On July 23, 1997, Jewell sued the New York Post for $15 million in damages, contending that the paper portrayed him in articles, photographs, and an editorial cartoon as an "aberrant" person with a "bizarre employment history" who was probably guilty of the bombing. He eventually settled with the newspaper for an undisclosed amount.

Jewell filed suit against his former employer Piedmont College, its president Raymond Cleere, and college spokesman Scott Rawles. Jewell's attorneys contended that Cleere telephoned the FBI and spoke to the Atlanta newspapers, providing them with false information on Jewell and his employment there as a security guard. Jewell's lawsuit accused Cleere of describing Jewell as a "badge-wearing zealot" who "would write epic police reports for minor infractions." The college settled for an undisclosed amount.

In 2006, Jewell stated that the lawsuits were focused on vindicating his reputation rather than financial gain, highlighting that the vast majority of the settlements were allocated to legal fees and taxes.

== Media portrayals ==
Richard Jewell, a biographical drama film, was released in the United States on December 13, 2019. Directed and produced by Clint Eastwood, the film was written by Billy Ray; the screenplay was adapted from the 1997 article "American Nightmare: The Ballad of Richard Jewell," by Marie Brenner, and the 2019 book The Suspect: An Olympic Bombing, the FBI, the Media, and Richard Jewell, the Man Caught in the Middle by Kent Alexander and Kevin Salwen.
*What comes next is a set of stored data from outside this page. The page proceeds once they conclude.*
(* ===== verification/Prepare.v ===== *)
(** * Preparing ciphertext (crates/transfer-native/src/protocol/upload.rs)

    Fingerprinting the sources, finding the next chunk to encrypt, encrypting
    it from a source that is still the one fingerprinted, and checking that the
    preparation is whole. *)

From Stdlib Require Import Ascii String.
From S2P Require Import Prelude Str Frame Codec Transport Http Encryption Source Upload.
Open Scope Z_scope.

(** [io::ErrorKind::NotFound] *)
Definition NOT_FOUND : string := "entity not found".

Section prepare.
Context `{Codec}.

(** [source_metadata]; the digests are still empty. *)
Definition source_metadata (host : Host) (spec : SourceSpec) : result string Src :=
  _ ← checked_end spec;
  file ← match spec with
         | Path path offset length =>
             file ← context (file_at host path) "read";
             end_ ← ok_or (checked_add offset length) "source offset overflow";
             reject negb (is_file file) || (zlen (data file) <? end_) with "not a bounded regular file";
             Ok file
         | Provider _ _ _ _ => open_source host spec
         end;
  Ok {| spec := spec; source_bytes := snd (bounds spec); source_modified_ns := modified_ns file;
        source_digest := ""; chunk_digests := [] |}.

(** ** Fingerprints *)

(** [hash], [chunk_hash] (as the bytes fed to them), [remaining], [chunks]. *)
Record Hashing := {
  hashed : list Z;
  chunk_hashed : list Z;
  remaining : Z;
  digests : list string }.

(** One turn of the inner loop, over the rest of a read. *)
Definition absorb_step (cb : Z) (piece : list Z) (h : Hashing) : Hashing * list Z :=
  let n := Z.min (remaining h) (zlen piece) in
  let part := chunk_hashed h ++ take (Z.to_nat n) piece in
  let rest := drop (Z.to_nat n) piece in
  if remaining h - n =? 0
  then ({| hashed := hashed h; chunk_hashed := []; remaining := cb; digests := digests h ++ [sha256_hex part] |}, rest)
  else ({| hashed := hashed h; chunk_hashed := part; remaining := remaining h - n; digests := digests h |}, rest).

(** [while offset < n]: each turn takes at least a byte. *)
Fixpoint absorb (fuel : nat) (cb : Z) (piece : list Z) (h : Hashing) : Hashing :=
  match fuel, piece with
  | S fuel, _ :: _ => let '(h, rest) := absorb_step cb piece h in absorb fuel cb rest h
  | _, _ => h
  end.

Definition feed (cb : Z) (piece : list Z) (h : Hashing) : Hashing :=
  absorb (length piece) cb piece
    {| hashed := hashed h ++ piece; chunk_hashed := chunk_hashed h; remaining := remaining h; digests := digests h |}.

(** The outer loop.  [sizes k] is how much the [k]-th read returns of what it
    was asked for, or its error; [rest] is the file from the current offset. *)
Fixpoint read_source (fuel : nat) (cancelled : nat → bool) (sizes : nat → result string Z) (k : nat)
    (cb : Z) (rest : list Z) (source_remaining : Z) (h : Hashing) : result string Hashing :=
  if source_remaining <=? 0 then Ok h else
  match fuel with
  | O => Err "out of fuel"
  | S fuel =>
      if cancelled k then Err "Transfer cancelled" else
      size ← sizes k;
      let want := Z.min source_remaining 65536 in
      let piece := take (Z.to_nat (clamp size 1 want)) rest in
      if zlen piece =? 0 then Err "source was truncated while it was fingerprinted" else
      read_source fuel cancelled sizes (S k) cb (drop (length piece) rest) (source_remaining - zlen piece)
        (feed cb piece h)
  end.

Definition fingerprint (host : Host) (spec : SourceSpec) (cb : Z) (cancelled : nat → bool)
    (sizes : nat → result string Z) : result string Src :=
  source ← source_metadata host spec;
  file ← open_source host spec;
  n ← chunk_count (source_bytes source) cb;
  h ← read_source (Z.to_nat (source_bytes source)) cancelled sizes 0 cb
        (drop (Z.to_nat (fst (bounds spec))) (data file)) (source_bytes source)
        {| hashed := []; chunk_hashed := []; remaining := cb; digests := [] |};
  let chunks := if (source_bytes source =? 0) || negb (remaining h =? cb)
                then digests h ++ [sha256_hex (chunk_hashed h)] else digests h in
  reject negb (zlen chunks =? n) with "source changed while it was fingerprinted";
  Ok {| spec := spec; source_bytes := source_bytes source;
        source_modified_ns := source_modified_ns source;
        source_digest := sha256_hex (hashed h); chunk_digests := chunks |}.

(** ** Which chunks are prepared *)

Definition has_chunk (cs : list Chunk) (item : nat) (pos : Z) : bool :=
  existsb (λ c, bool_decide (chunk_key c = (item, pos))) cs.

Fixpoint next_missing (cs : list Chunk) (cb : Z) (n : nat) (l : list Item)
    : result string (option (nat * Z)) :=
  match l with
  | [] => Ok None
  | i :: l =>
      count ← chunk_count (source_bytes (source i)) cb;
      match list_find (λ pos, has_chunk cs n pos = false) (seqZ 0 count) with
      | Some (_, pos) => Ok (Some (n, pos))
      | None => next_missing cs cb (S n) l
      end
  end.
Definition next_missing_chunk (j : UploadJob) : result string (option (nat * Z)) :=
  next_missing (chunks j) (chunk_bytes j) 0 (items j).

Definition item_prepared (j : UploadJob) (n : nat) (i : Item) : result string bool :=
  count ← chunk_count (source_bytes (source i)) (chunk_bytes j);
  Ok (forallb (λ pos, has_chunk (chunks j) n pos) (seqZ 0 count)).

Definition item_unprepared (cb : Z) (i : Item) : bool :=
  negb (item_bytes i =? source_bytes (source i))
  || negb (item_chunk_count i =? match chunk_count (source_bytes (source i)) cb with Ok n => n | Err _ => u64_max end)
  || is_empty (item_digest i).

Definition artifact_intact (files : gmap string (list Z)) (c : Chunk) : bool :=
  complete c ||
  match files !! artifact c with
  | Some b => (zlen b =? ciphertext_bytes c) && (sha256_hex b =? checksum c)%string
  | None => false
  end.

Definition preparation_complete (files : gmap string (list Z)) (j : UploadJob) : result string bool :=
  if existsb (item_unprepared (chunk_bytes j)) (items j) then Ok false else
  expected ← try_fold (λ count i,
      n ← chunk_count (source_bytes (source i)) (chunk_bytes j); Ok (count + n)) 0 (items j);
  if negb (zlen (chunks j) =? expected) then Ok false else
  Ok (forallb (artifact_intact files) (chunks j)).

(** ** Sources that changed *)

Definition gone (host : Host) (spec : SourceSpec) : bool :=
  match spec with
  | Path path _ _ => match file_at host path with Err e => (e =? NOT_FOUND)%string | Ok _ => false end
  | Provider identity _ _ _ =>
      match resolver host with
      | Some r =>
          match token_of r identity, resolve r identity with
          | Err e, _ | Ok _, Err e => (e =? NOT_FOUND)%string
          | _, _ => false
          end
      | None => false
      end
  end.

Fixpoint validate_from (host : Host) (cancelled : nat → bool) (sizes : nat → result string Z)
    (j : UploadJob) (n : nat) (l : list Item) : result string () :=
  match l with
  | [] => Ok ()
  | i :: l =>
      let s := source i in
      reject bool_decide (chunk_digests s = [])
        with "saved partial upload lacks per-chunk source fingerprints; start a new upload";
      match fingerprint host (spec s) (chunk_bytes j) cancelled sizes with
      | Err e =>
          prepared ← (if gone host (spec s) then item_prepared j n i else Ok false);
          if (prepared : bool) then validate_from host cancelled sizes j (S n) l else Err e
      | Ok actual =>
          reject negb (source_bytes actual =? source_bytes s)
                 || negb (source_modified_ns actual =? source_modified_ns s)
                 || negb (source_digest actual =? source_digest s)%string
                 || negb (bool_decide (chunk_digests actual = chunk_digests s))
            with "source changed after ciphertext preparation; start a new upload to avoid nonce reuse";
          validate_from host cancelled sizes j (S n) l
      end
  end.
Definition validate_sources (host : Host) (cancelled : nat → bool) (sizes : nat → result string Z)
    (j : UploadJob) : result string () := validate_from host cancelled sizes j 0 (items j).

(** ** Encrypting a chunk *)

(** [format!("filebeam:v1:{transfer}:{item}:{position}")] *)
Definition aad (transfer item : string) (pos : Z) : list Z :=
  bytes ("filebeam:v1:" +:+ transfer +:+ ":" +:+ item +:+ ":" +:+ decimal pos).

Record PreparedCiphertext := {
  prep_item : nat;
  prep_position : Z;
  prep_plaintext_bytes : Z;
  ciphertext : list Z }.
(* ===== verification/Sending.v ===== *)
(** * Sending an upload (crates/transfer-native/src/protocol/upload.rs)

    [continue_job]: reopening a saved upload, the loop that overlaps one
    ciphertext producer with the requests in flight, and the end of the upload.
    The job in memory is the job last saved, but for the master key, which is not
    saved: a run is the disk, the key it unlocked, which requests are in flight and
    what the producer is encrypting; it can stop at any call, and the next one
    continues from the disk with the key it unlocks then. *)

From Stdlib Require Import Ascii String.
From S2P Require Import Prelude Str Frame Codec Transport Http Encryption Monad Source Upload Prepare.
From S2P Require Stage Sealing.
Open Scope Z_scope.

Definition stage_name (c : Chunk) : string :=
  "stage-" +:+ decimal (Z.of_nat (chunk_item c)) +:+ "-" +:+ decimal (position c) +:+ ".json".

(** [store.path().join(format!("chunk-{item}-{position}"))] *)
Definition artifact_path (base : string) (item : nat) (pos : Z) : string :=
  base +:+ "/chunk-" +:+ decimal (Z.of_nat item) +:+ "-" +:+ decimal pos.

Definition set_descriptor (d : option string) (published : bool) (j : UploadJob) : UploadJob :=
  {| sealed_attached_note := sealed_attached_note j; version := version j; id := id j;
     direction := direction j; state := state j; instance := instance j; done_bytes := done_bytes j;
     total := total j; transfer_id := transfer_id j; upload_token := upload_token j;
     monitor_token := monitor_token j; share_url := share_url j; delete_token := delete_token j;
     share_key := share_key j; password_salt := password_salt j; master_key := master_key j;
     chunk_bytes := chunk_bytes j; server_concurrency := server_concurrency j;
     upload_status := upload_status j; turbo := turbo j; descriptor_published := published;
     encrypted_descriptor := d; transport := transport j; driver := driver j;
     join_token := join_token j; exact_manifest := exact_manifest j; receipt_url := receipt_url j;
     recipient := recipient j; items := items j; chunks := chunks j |}.

Section sending.
Context `{Kd : Kdf, Me : Sealing.Memory, Codec, Disk, Encode}.
(** [store.path()] *)
Context (base : string).

Notation D := (SE State string).

(** ** The steps of the loop *)

(** The next chunk to put in flight. *)
Definition next_ready (active : list nat) (j : UploadJob) : option nat :=
  fst <$> list_find (λ e : nat * Chunk, complete (snd e) = false ∧ fst e ∉ active) (imap pair (chunks j)).

Definition new_chunk (j : UploadJob) (p : PreparedCiphertext) (i : Item) : Chunk :=
  {| chunk_item := prep_item p; chunk_item_id := item_id i; position := prep_position p;
     plaintext_bytes := prep_plaintext_bytes p; ciphertext_bytes := zlen (ciphertext p);
     checksum := sha256_hex (ciphertext p); artifact := artifact_path base (prep_item p) (prep_position p);
     complete := false; stage := None |}.

(** The producer's result: an artifact left by a crash is adopted only if it is
    exactly this ciphertext, then the chunk is recorded. *)
Definition store_prepared (p : PreparedCiphertext) (j : UploadJob) : D UploadJob :=
  let path := artifact_path base (prep_item p) (prep_position p) in
  orphan ← get (λ s, files s !! path);
  _ ← match orphan with
      | Some _ =>
          existing ← read_file path "read";
          if bool_decide (existing = ciphertext p) then mret ()
          else fail "orphaned ciphertext conflicts with the verified source"
      | None =>
          effect (λ s, {| saved := saved s; files := <[path := ciphertext p]> (files s);
                          sidecars := sidecars s; clock := clock s |})
      end;
  i ← of_result (ok_or (items j !! prep_item p) "index out of bounds");
  let j := set_chunks (chunks j ++ [new_chunk j p i]) (done_bytes j) j in
  _ ← save j;
  mret j.

Definition remove_sidecar (name : string) : D () :=
  effect (λ s, {| saved := saved s; files := files s; sidecars := delete name (sidecars s);
                  clock := clock s |}).

(** An upload worker ended well with [returned]. *)
Definition chunk_sent (n : nat) (returned : Chunk) (j : UploadJob) : D UploadJob :=
  let c := set_complete (stage returned) returned in
  let cs := <[n := c]> (chunks j) in
  let j := set_chunks cs (completed_bytes cs) j in
  _ ← save j;
  _ ← remove_sidecar (stage_name c);
  _ ← (attempt (remove_file (artifact c)) : D (result string ()));
  mret j.

(** ** Reopening *)

Definition publish_descriptor (descriptor : result string string) (published : result string ())
    (j : UploadJob) : D UploadJob :=
  if turbo j && negb (descriptor_published j) then
    j ← match encrypted_descriptor j with
        | Some _ => mret j
        | None =>
            d ← of_result descriptor;
            let j := set_descriptor (Some d) (descriptor_published j) j in
            _ ← save j; mret j
        end;
    _ ← of_result published;
    let j := set_descriptor (encrypted_descriptor j) true j in
    _ ← save j; mret j
  else mret j.

Fixpoint remove_sidecars (names : list string) : D () :=
  match names with
  | [] => mret ()
  | n :: names => _ ← remove_sidecar n; remove_sidecars names
  end.

Definition reconcile_saved (replies : list (result string StatusPage)) (j : UploadJob) : D UploadJob :=
  if (driver j =? "http")%string && upload_status j then
    j ← of_result (reconcile replies j);
    _ ← save j;
    _ ← remove_sidecars (stage_name <$> filter (λ c, complete c = true) (chunks j));
    mret j
  else mret j.

(** The key of a saved job, which does not hold it: under a password, whatever the
    one asked for gives ([Sealing.unlock_job]). *)
Definition unlock (password : result string string) (j : UploadJob) : result string (list Z) :=
  j ← Sealing.unlock_job password (Sealing.set_keys [] (sealed_attached_note j) j);
  Ok (master_key j).

(** What the outside contributes to reopening: the password, the sources, the
    descriptor and whether its request succeeds, the server's ledger. *)
Record Outside := {
  password : result string string;
  host : Host;
  cancelled : nat → bool;
  sizes : nat → result string Z;
  descriptor : result string string;
  published : result string ();
  ledger : list (result string StatusPage) }.

(** [continue_job] up to its loop, for an upload still to be sent: the job and the
    key of this run. *)
Definition reopen (o : Outside) : D (UploadJob * list Z) :=
  j ← get saved;
  _ ← of_result (validate_job j);
  master ← of_result (unlock (password o) j);
  fully ← (λ s, (s, preparation_complete (files s) j));
  _ ← (if (fully : bool) then mret () else of_result (validate_sources (host o) (cancelled o) (sizes o) j));
  _ ← of_result (ok_or (transfer_id j) "upload was not reserved yet");
  _ ← of_result (ok_or (upload_token j) "upload token is unavailable");
  j ← publish_descriptor (descriptor o) (published o) j;
  j ← reconcile_saved (ledger o) j;
  mret (j, master).

(** ** The end *)

Definition finalize_item (cb : Z) (i : Item) : result string Item :=
  n ← chunk_count (source_bytes (source i)) cb;
  Ok {| item_id := item_id i; item_position := item_position i; item_name := item_name i;
        source := source i; nonce_prefix := nonce_prefix i; item_digest := source_digest (source i);
        item_bytes := source_bytes (source i); item_chunk_count := n |}.

Fixpoint finalize_items (cb : Z) (l : list Item) : result string (list Item) :=
  match l with
  | [] => Ok []
  | i :: l => i ← finalize_item cb i; l ← finalize_items cb l; Ok (i :: l)
  end.

Definition set_manifest (st : string) (m : option string) (j : UploadJob) : UploadJob :=
  update st (done_bytes j) m (receipt_url j) (master_key j) (upload_token j) (transport j) (items j)
    (chunks j) j.

(** The job once the server has completed the transfer. *)
Definition completed (url : string) (j : UploadJob) : UploadJob :=
  update "complete" (done_bytes j) None (Some url) [] None (transport j) (items j) (chunks j) j.

(** A fully prepared upload whose sources are still the same gets its final
    item records. *)
Definition to_sending (o : Outside) (j : UploadJob) : D UploadJob :=
  if (state j =? "preparing")%string then
    whole ← (λ s, (s, preparation_complete (files s) j));
    if negb whole then fail "ciphertext producer stopped before all chunks were durable" else
    _ ← of_result (validate_sources (host o) (cancelled o) (sizes o) j);
    its ← of_result (finalize_items (chunk_bytes j) (items j));
    let j := set_state "sending" (set_items its j) in
    _ ← save j; mret j
  else mret j.

(** The exact envelope is saved before its request; [manifest] encrypts it. *)
Definition to_finalizing (manifest : UploadJob → result string string) (j : UploadJob) : D UploadJob :=
  if (state j =? "finalizing")%string then mret j else
  m ← of_result (manifest (set_state "finalizing" j));
  let j := set_manifest "finalizing" (Some m) j in
  _ ← save j; mret j.

(** After the loop; [accepted] is the outcome of the completion requests. *)
Definition finish (o : Outside) (manifest : UploadJob → result string string) (accepted : result string ())
    (j : UploadJob) : D string :=
  j ← to_sending o j;
  j ← to_finalizing manifest j;
  _ ← of_result (ok_or (exact_manifest j) "final upload manifest is unavailable");
  _ ← of_result accepted;
  url ← of_result (receipt j);
  _ ← save (completed url j);
  mret url.

(** ** Runs *)

(** [Running master active producer]: the key this run unlocked, the requests in
    flight and the chunk being encrypted; [Stopped]: the process ended. *)
Inductive Mode :=
  | Stopped
  | Running (master : list Z) (active : list nat) (producer : option (nat * Z)).

(** [emitted] records, for each item and position, the ciphertext that was
    stored for it: a ciphertext leaves the process only from a stored artifact. *)
Record Run := { disk : State; mode : Mode; emitted : gmap (nat * Z) (list Z) }.

Definition record (k : nat * Z) (s : State) (e : gmap (nat * Z) (list Z)) : gmap (nat * Z) (list Z) :=
  match files s !! artifact_path base (fst k) (snd k) with
  | Some c => <[k := c]> e
  | None => e
  end.

Definition mode_of {A} (r : result string A) (m : Mode) : Mode :=
  match r with Ok _ => m | Err _ => Stopped end.

(** [turbo_heartbeat]; [status] is what its request comes to. *)
Definition turbo_heartbeat (status : result string Z) : result string () :=
  status ← context status "send Turbo heartbeat";
  if status =? 204 then Ok () else Err "Turbo heartbeat returned another status".

Inductive step `{Aead} : Run → Run → Prop :=
  | step_reopen o r s' x :
      mode r = Stopped → state (saved (disk r)) ∉ ["complete"; "ended"] → driver (saved (disk r)) = "http" →
      reopen o (disk r) = (s', x) →
      step r {| disk := s'; mode := match x with Ok (_, master) => Running master [] None | Err _ => Stopped end;
                emitted := emitted r |}
  | step_spawn r master active n :
      mode r = Running master active None → next_ready active (saved (disk r)) = Some n →
      step r {| disk := disk r; mode := Running master (n :: active) None; emitted := emitted r |}
  | step_produce r master active k :
      mode r = Running master active None → next_ready active (saved (disk r)) = None →
      next_missing_chunk (saved (disk r)) = Ok (Some k) →
      step r {| disk := disk r; mode := Running master active (Some k); emitted := emitted r |}
  | step_heartbeat r master active producer status :
      mode r = Running master active producer → active ≠ [] ∨ is_Some producer →
      turbo (saved (disk r)) = true →
      step r {| disk := disk r; mode := mode_of (turbo_heartbeat status) (mode r); emitted := emitted r |}
  | step_produced r master active n pos i now later prefix key transfer p s' x :
      mode r = Running master active (Some (n, pos)) → items (saved (disk r)) !! n = Some i →
      transfer_id (saved (disk r)) = Some transfer → decode (nonce_prefix i) = Ok prefix →
      derive_item_key master transfer (item_id i) = Ok key →
      prepare_one now later (source i) n (item_id i) pos (chunk_bytes (saved (disk r))) prefix key transfer = Ok p →
      store_prepared p (saved (disk r)) (disk r) = (s', x) →
      step r {| disk := s'; mode := mode_of x (Running master active None);
                emitted := record (n, pos) s' (emitted r) |}
  | step_sent r master active producer n c st s' x :
      mode r = Running master active producer → n ∈ active → chunks (saved (disk r)) !! n = Some c →
      chunk_sent n (set_stage st c) (saved (disk r)) (disk r) = (s', x) →
      step r {| disk := s'; mode := mode_of x (Running master (filter (λ m, m ≠ n) active) producer);
                emitted := emitted r |}
  | step_finish r o master manifest accepted s' x :
      mode r = Running master [] None → next_ready [] (saved (disk r)) = None →
      next_missing_chunk (saved (disk r)) = Ok None →
      finish o manifest accepted (saved (disk r)) (disk r) = (s', x) →
      step r {| disk := s'; mode := Stopped; emitted := emitted r |}
  | step_stop r : step r {| disk := disk r; mode := Stopped; emitted := emitted r |}.
End sending.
Jewell was portrayed by Paul Walter Hauser, while Kathy Bates played his mother Bobi, for which she earned an Academy Award for Best Supporting Actress nomination.

The second season of the television crime drama anthology series Manhunt, also known as Manhunt: Deadly Games, depicted the story of the Centennial Park bombing and other bombs planted by Eric Robert Rudolph. Jewell was portrayed by Cameron Britton.

== Death ==
Jewell was diagnosed with type 2 diabetes in February 2007 and suffered kidney failure and other medical problems related to his diagnosis in the ensuing months. His wife, Dana, found him dead on the floor of their bedroom when she came home from work on August 29, 2007; he was 44 years old. An autopsy found the cause of death to be severe heart disease with diabetes and related obesity complications as a contributing factor.